Work instructions: Write out exactly the lines of the entries below from the one holding "eauto|]. rewrite lookup_insert_ne by done. eauto." to the one holding "- intros i d. rewrite lookup_insert_Some. intros [[<- _]|[Hne", inclusive, and leave out all other lines.

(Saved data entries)

(** A connection changes its flags. *)
Lemma flags_ids (cs : gmap Z client) (ids : gmap nat Z) id c c' :
  cs !! id = Some c -> address c' = address c ->
  (forall a i, ids !! a = Some i <-> exists c, cs !! i = Some c /\ address c = a) ->
  forall a i, ids !! a = Some i <-> exists c, <[ id := c' ]> cs !! i = Some c /\ address c = a.
Proof.
  intros Hc Ha H a i. rewrite H. destruct (decide (i = id)) as [->|Hne].
  - rewrite lookup_insert_eq. split; intros (d & Hd & <-); simplify_eq; eauto.
  - by rewrite lookup_insert_ne.
Qed.

Lemma close_client_inv e id b : (e = None \/ e = Some id) -> inv e b -> inv None (close_client id b).
Proof.
  intros He Hi. pose proof Hi as []. unfold close_client. destruct (clients_ b !! id) as [c|] eqn:Hc.
  2: { split; try done. intros i d Hd Ho Hw _. eapply i_waiting0; try done. intros E. destruct He as [->| ->]; [done|]. congruence. }
  destruct (open c) eqn:Ho.
  2: { split; try done. intros i d Hd Ho' Hw _. eapply i_waiting0; try done. intros E. destruct He as [->| ->]; [done|]. congruence. }
  unfold Closed. simpl. rewrite i_owner0. simpl. split; simpl; try done.
  - intros i timer Hp. destruct (i_pending0 i timer Hp) as [(d & Hd & Hw) Hx]. split; [|done].
    destruct (decide (i = id)) as [->|Hne]; [rewrite lookup_insert_eq; eexists; split; [done|]; simpl; congruence|].
    rewrite lookup_insert_ne by done. eauto.
  - by eapply flags_ids.
  - intros i. rewrite lookup_insert_is_Some'. intros [<-|Hi']; [by eapply i_fresh0|by eapply i_fresh0].
  - intros i d. rewrite lookup_insert_Some. intros [[_ <-]|[Hne Hd]]; [done|]. intros Ho' Hw _. eapply i_waiting0; try done.
    intros E. destruct He as [->| ->]; congruence.
  - intros i d. rewrite lookup_insert_Some. intros [[<- _]|[_ Hd]] Ho'; [set_solver|]. specialize (i_closed0 _ _ Hd Ho'). set_solver.
Qed.

Lemma mock_send_inv e id capacity ok b :
  (e = None \/ e = Some id) -> inv e b -> pending_ b !! id = None -> inv None (Send id capacity ok b).
Proof.
  intros He Hi Hp. unfold Send. destruct (clients_ b !! id) as [c|] eqn:Hc.
  2: { pose proof Hi as []. split; try done. intros i d Hd Ho' Hw _. eapply i_waiting0; try done. intros E. destruct He as [->| ->]; congruence. }
  destruct ok; [|by eapply close_client_inv]. pose proof Hi as []. split; simpl; try done.
  - intros i timer Hi'. destruct (i_pending0 i timer Hi') as [(d & Hd & Hw) Hx]. split; [|done].
    rewrite lookup_insert_ne by congruence. eauto.
  - by eapply flags_ids.
  - intros i. rewrite lookup_insert_is_Some'. intros [<-|Hi']; by eapply i_fresh0.
  - intros i d. rewrite lookup_insert_Some. intros [[_ <-]|[Hne Hd]]; [done|]. intros Ho' Hw _. eapply i_waiting0; try done.
    intros E. destruct He as [->| ->]; congruence.
  - intros i d. rewrite lookup_insert_Some. intros [[<- <-]|[_ Hd]] Ho'; [by eapply i_closed0|by eapply i_closed0].
Qed.

Lemma asks_inv id b : inv None b -> inv (Some id) (asks id b).
Proof.
  intros Hi. unfold asks. destruct (clients_ b !! id) as [c|] eqn:Hc; [|by apply mock_inv_weaken]. pose proof Hi as [].
  split; simpl; try done.
  - intros i timer Hp. destruct (i_pending0 i timer Hp) as [(d & Hd & Hw) Hx]. split; [|done].
    destruct (decide (i = id)) as [->|Hne]; [rewrite lookup_insert_eq; eauto|]. rewrite lookup_insert_ne by done. eauto.
  - by eapply flags_ids.
  - intros i. rewrite lookup_insert_is_Some'. intros [<-|Hi']; by eapply i_fresh0.
  - intros i d. rewrite lookup_insert_Some. intros [[<- _]|[Hne Hd]]; [done|]. intros Ho' Hw _. by eapply i_waiting0.
  - intros i d. rewrite lookup_insert_Some. intros [[<- <-]|[_ Hd]] Ho'; by eapply i_closed0.
Qed.

(** The timers and the count change together. *)
Lemma with_inflight_id b e : inv e b -> with_pending (pending_ b) (inflight_ b) b = b.
Proof. by destruct b. Qed.

Lemma unscheduled_inv e b q :
  inv e b -> TimerQueue.wf q -> (forall y, y ∈ TimerQueue.timers_ q <-> y ∈ TimerQueue.timers_ (timers_ b)) ->
  inv e (with_timers q b).
Proof.
  intros [] Hw Hq. split; simpl; try done.
  - intros id timer Hp. destruct (i_pending0 id timer Hp) as [Hc (x & Hx & E)]. split; [done|]. exists x. by rewrite Hq.
  - intros x Hx. apply i_callback0. by apply Hq.
Qed.

Lemma scheduled_inv id timer d q b :
  inv (Some id) b -> pending_ b !! id = None -> inflight_ b < max_inflight (options_ b) ->
  (exists c, clients_ b !! id = Some c /\ waiting c = true) ->
  TimerQueue.wf q -> (forall y, y ∈ TimerQueue.timers_ q <-> y = TimerQueue.mkEntry d timer id \/ y ∈ TimerQueue.timers_ (timers_ b)) ->
  inv None (with_pending (<[ id := timer ]> (pending_ b)) (inflight_ b + 1) (with_timers q b)).
Proof.
  intros [] Hp Hm Hc Hw Hq. split; simpl; try done; [|lia|..].
  - rewrite map_size_insert_None by done. lia.
  - intros i u. rewrite lookup_insert_Some. intros [[<- <-]|[Hne Hi]].
    + split; [done|]. eexists. rewrite Hq. split; [by left|done].
    + destruct (i_pending0 i u Hi) as [Hci (x & Hx & E)]. split; [done|]. exists x. rewrite Hq. auto.
  - intros x [->|Hx]%Hq; simpl; [apply lookup_insert_eq|]. specialize (i_callback0 x Hx). rewrite lookup_insert_ne; [done|congruence].
  - intros i c Hi Ho Hw' _. destruct (decide (i = id)) as [->|Hne]; [rewrite lookup_insert_eq; by eexists|].
    rewrite lookup_insert_ne by done. eapply i_waiting0; try done. congruence.
Qed.

Lemma mock_request_inv id a x b :
  inv (Some id) b -> TimerQueue.next_identifier_ (timers_ b) + 1 < u64_modulus -> pending_ b !! id = None ->
  ids_ b !! a = Some id -> (exists c, clients_ b !! id = Some c /\ waiting c = true) -> inv None (HandleRequest id a x b).
Proof.
  intros Hi Hn Hp Ha Hc. unfold HandleRequest. destruct (reset _); [eapply (close_client_inv (Some id)); eauto|].
  destruct (Z.leb_spec (max_inflight (options_ b)) (inflight_ b)) as [|Hlt]; cbn match; [eapply (mock_send_inv (Some id)); eauto|].
  destruct (_ =? 0); [eapply (mock_send_inv (Some id)); eauto|]. rewrite Ha. simpl. pose proof Hi as [].
  assert (Hwr : wrap_u64 (inflight_ b + 1) = inflight_ b + 1) by (apply wrap_u64_small; mlia).
  destruct (TimerQueue.ScheduleAfter_ok (now x) (delay (options_ b)) id (timers_ b) i_timers0 i_delay0 Hn) as (q & E & Hw & Hnq & Hq).
  rewrite E, Hwr. rewrite Hp. destruct (emplaced x); simpl.
  - eapply (scheduled_inv id _ _ q b); eauto.
  - destruct (Z.eqb_spec (inflight_ b + 1) 0); [lia|]. replace (inflight_ b + 1 - 1) with (inflight_ b) by lia.
    destruct (TimerQueue.Cancel_wf (TimerQueue.next_identifier_ (timers_ b)) q Hw) as [Hw' Hq'].
    eapply (mock_send_inv (Some id)); [by right| |done].
    change (inv (Some id) (with_timers (TimerQueue.Cancel (TimerQueue.next_identifier_ (timers_ b)) q).2 (with_pending (pending_ b) (inflight_ b) b))).
    rewrite (with_inflight_id _ _ Hi). apply unscheduled_inv; [done|done|]. intros y. rewrite Hq', Hq. split.
    + intros [[->|Hy] Hne]; [simpl in Hne; done|done].
    + intros Hy. split; [by right|]. apply (TimerQueue.wf_fresh _ i_timers0) in Hy. lia.
Qed.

Solution to the problem:
    destruct (decide (i = id)) as [->|Hne]; [rewrite lookup_insert_eq; eauto|]. rewrite lookup_insert_ne by done. eauto.
  - by eapply flags_ids.
  - intros i. rewrite lookup_insert_is_Some'. intros [<-|Hi']; by eapply i_fresh0.
  - intros i d. rewrite lookup_insert_Some. intros [[<- _]|[Hne Hd]]; [done|]. intros Ho' Hw _. by eapply i_waiting0.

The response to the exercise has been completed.